Figure 4-1. Standard curve of 4-nitrobenzaldehyde dilutions in coupling solution (λ282nm).

Figure 4-2. Standard curve of 4-nitrobenzaldehyde dilutions in hydrolysis solution (λ282nm).

As shown in Figure 4-1 and Figure 4-2, a linear trend was observed at the concentration range of 0 to 240 nmol/mL. The initial concentration of 4-nitrobenzaldehyde was 0.7 mg/mL which was not in the range of acceptable UV-visible readings, consequently, all the absorbance including the initial readings were recorded on 20 times diluted samples. Standard curves were reproduced

every six months using fresh samples to maintain the measurements reliability and reproducibility.

Results of both the water method and TPRE method of amine functionalisation are shown in Figure 4-3 and Figure 4-4. The measurements were performed in coupling solution by measuring the amount of unbounded 4-nitrobenzaldehyde left in the solution and comparing that with initial values and it was then confirmed by measuring the amount of 4-nitrobenzaldehyde present in the solution after hydrolysis.

Figure 4-3. Surface amine density of mesoporous silica coated magnetite prepared following water method.

Measuring in coupling solution (a) and measuring in hydrolysis solution (b). Each column represents an independent experiment and error bars present standard deviation between different samples in each experiment

Figure 4-4. Surface amine density of mesoporous silica coated magnetite prepared following TPRE method.

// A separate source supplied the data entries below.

(* ===== verification/PullCallbacks.v ===== *)
(** * Pull callbacks in a client process (lib/libstatspull/stats_pull_atom_callback.cpp)

    A client keeps the callbacks of its atoms and registers them with statsd from threads of their own; when statsd
    dies, all callbacks are registered with the new instance.

    An instance of statsd is a number; [available] is what [AServiceManager_getService] finds, and linking to its death
    succeeds.  A callback is the function, its cookie and its metadata.  Threads and the handler of a death are split
    where the code releases [pullAtomMutex]; the calls to statsd are recorded in order. *)
From stdpp Require Import sorting.
From S2P Require Import Prelude FieldValue LogEvent StatsEvent Sorting.

Definition DEFAULT_COOL_DOWN_MILLIS : Z := 1000.
Definition DEFAULT_TIMEOUT_MILLIS : Z := 2000.

Record PullAtomMetadata := mkPullAtomMetadata { cool_down_millis : Z; timeout_millis : Z; additive_fields : list Z }.

Definition PullAtomMetadata_obtain : PullAtomMetadata := mkPullAtomMetadata DEFAULT_COOL_DOWN_MILLIS DEFAULT_TIMEOUT_MILLIS [].
Definition PullAtomMetadata_setCoolDownMillis (x : Z) (m : PullAtomMetadata) : PullAtomMetadata :=
  mkPullAtomMetadata x (timeout_millis m) (additive_fields m).
Definition PullAtomMetadata_setTimeoutMillis (x : Z) (m : PullAtomMetadata) : PullAtomMetadata :=
  mkPullAtomMetadata (cool_down_millis m) x (additive_fields m).
Definition PullAtomMetadata_setAdditiveFields (fields : list Z) (m : PullAtomMetadata) : PullAtomMetadata :=
  mkPullAtomMetadata (cool_down_millis m) (timeout_millis m) fields.

(** [StatsPullAtomCallbackInternal]: the callback and its cookie are a number. *)
Record PullCallback := mkPullCallback { mCallback : Z; mCoolDownMillis : Z; mTimeoutMillis : Z; mAdditiveFields : list Z }.

#[export] Instance PullCallback_eq_dec : EqDecision PullCallback.
Proof. solve_decision. Defined.

(** The static variables. *)
Record PullLibrary := mkPullLibrary { mPullers : gmap Z PullCallback; sStatsd : option Z }.

Definition PullLibrary_init : PullLibrary := mkPullLibrary ∅ None.

Inductive StatsdCall :=
  | RegisterNativePullAtomCallback (service atomTag : Z) (cb : PullCallback)
  | UnregisterNativePullAtomCallback (service atomTag : Z).

(** The threads the library starts. *)
Inductive PullThread :=
  | RegisterThread (atomTag : Z) (cb : PullCallback)
  | UnregisterThread (atomTag : Z).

Measuring in coupling solution (a) and measuring in hydrolysis solution (b). Each column represents an independent experiment and error bars present standard deviation between different samples in each experiment

Surface amine density (molecules/nm²) was calculated by integrating the amine values obtained from the colorimetric assay and the surface area of the mesoporous silica coated nanoparticles obtained from nitrogen adsorption-desorption (BET) test. Surface amine density was calculated to be around 0.152 molecule/nm² (0.300 mmol/g) for water method and 0.414 molecule/nm² (0.817 mmol/g) for TPRE method.It is clear from the figures that TPRE method leads to higher surface amine density which is consistence with the literature (Gartmann et al., 2010, Sen and Bruce, 2012a). Higher surface amine density attained by TPRE method could be due to limited water in the system which controls the surface condensation of the aminosilane and leads to uniform amine distribution on the surface. It is well established that water promotes the interaction

of the amino groups with the surface, by proton transfer from the surface silanols to the amino moieties and subsequent electrostatic interaction. The resulting orientation of the amino groups toward the silica surface provides accessible triethoxysilyl moieties for cross-linking, ultimately leading to the formation of clusters. The presence of such clusters can also make pores partially inaccessible for additional APTES molecules and result in a lower amine groups density (Gartmann et al., 2010).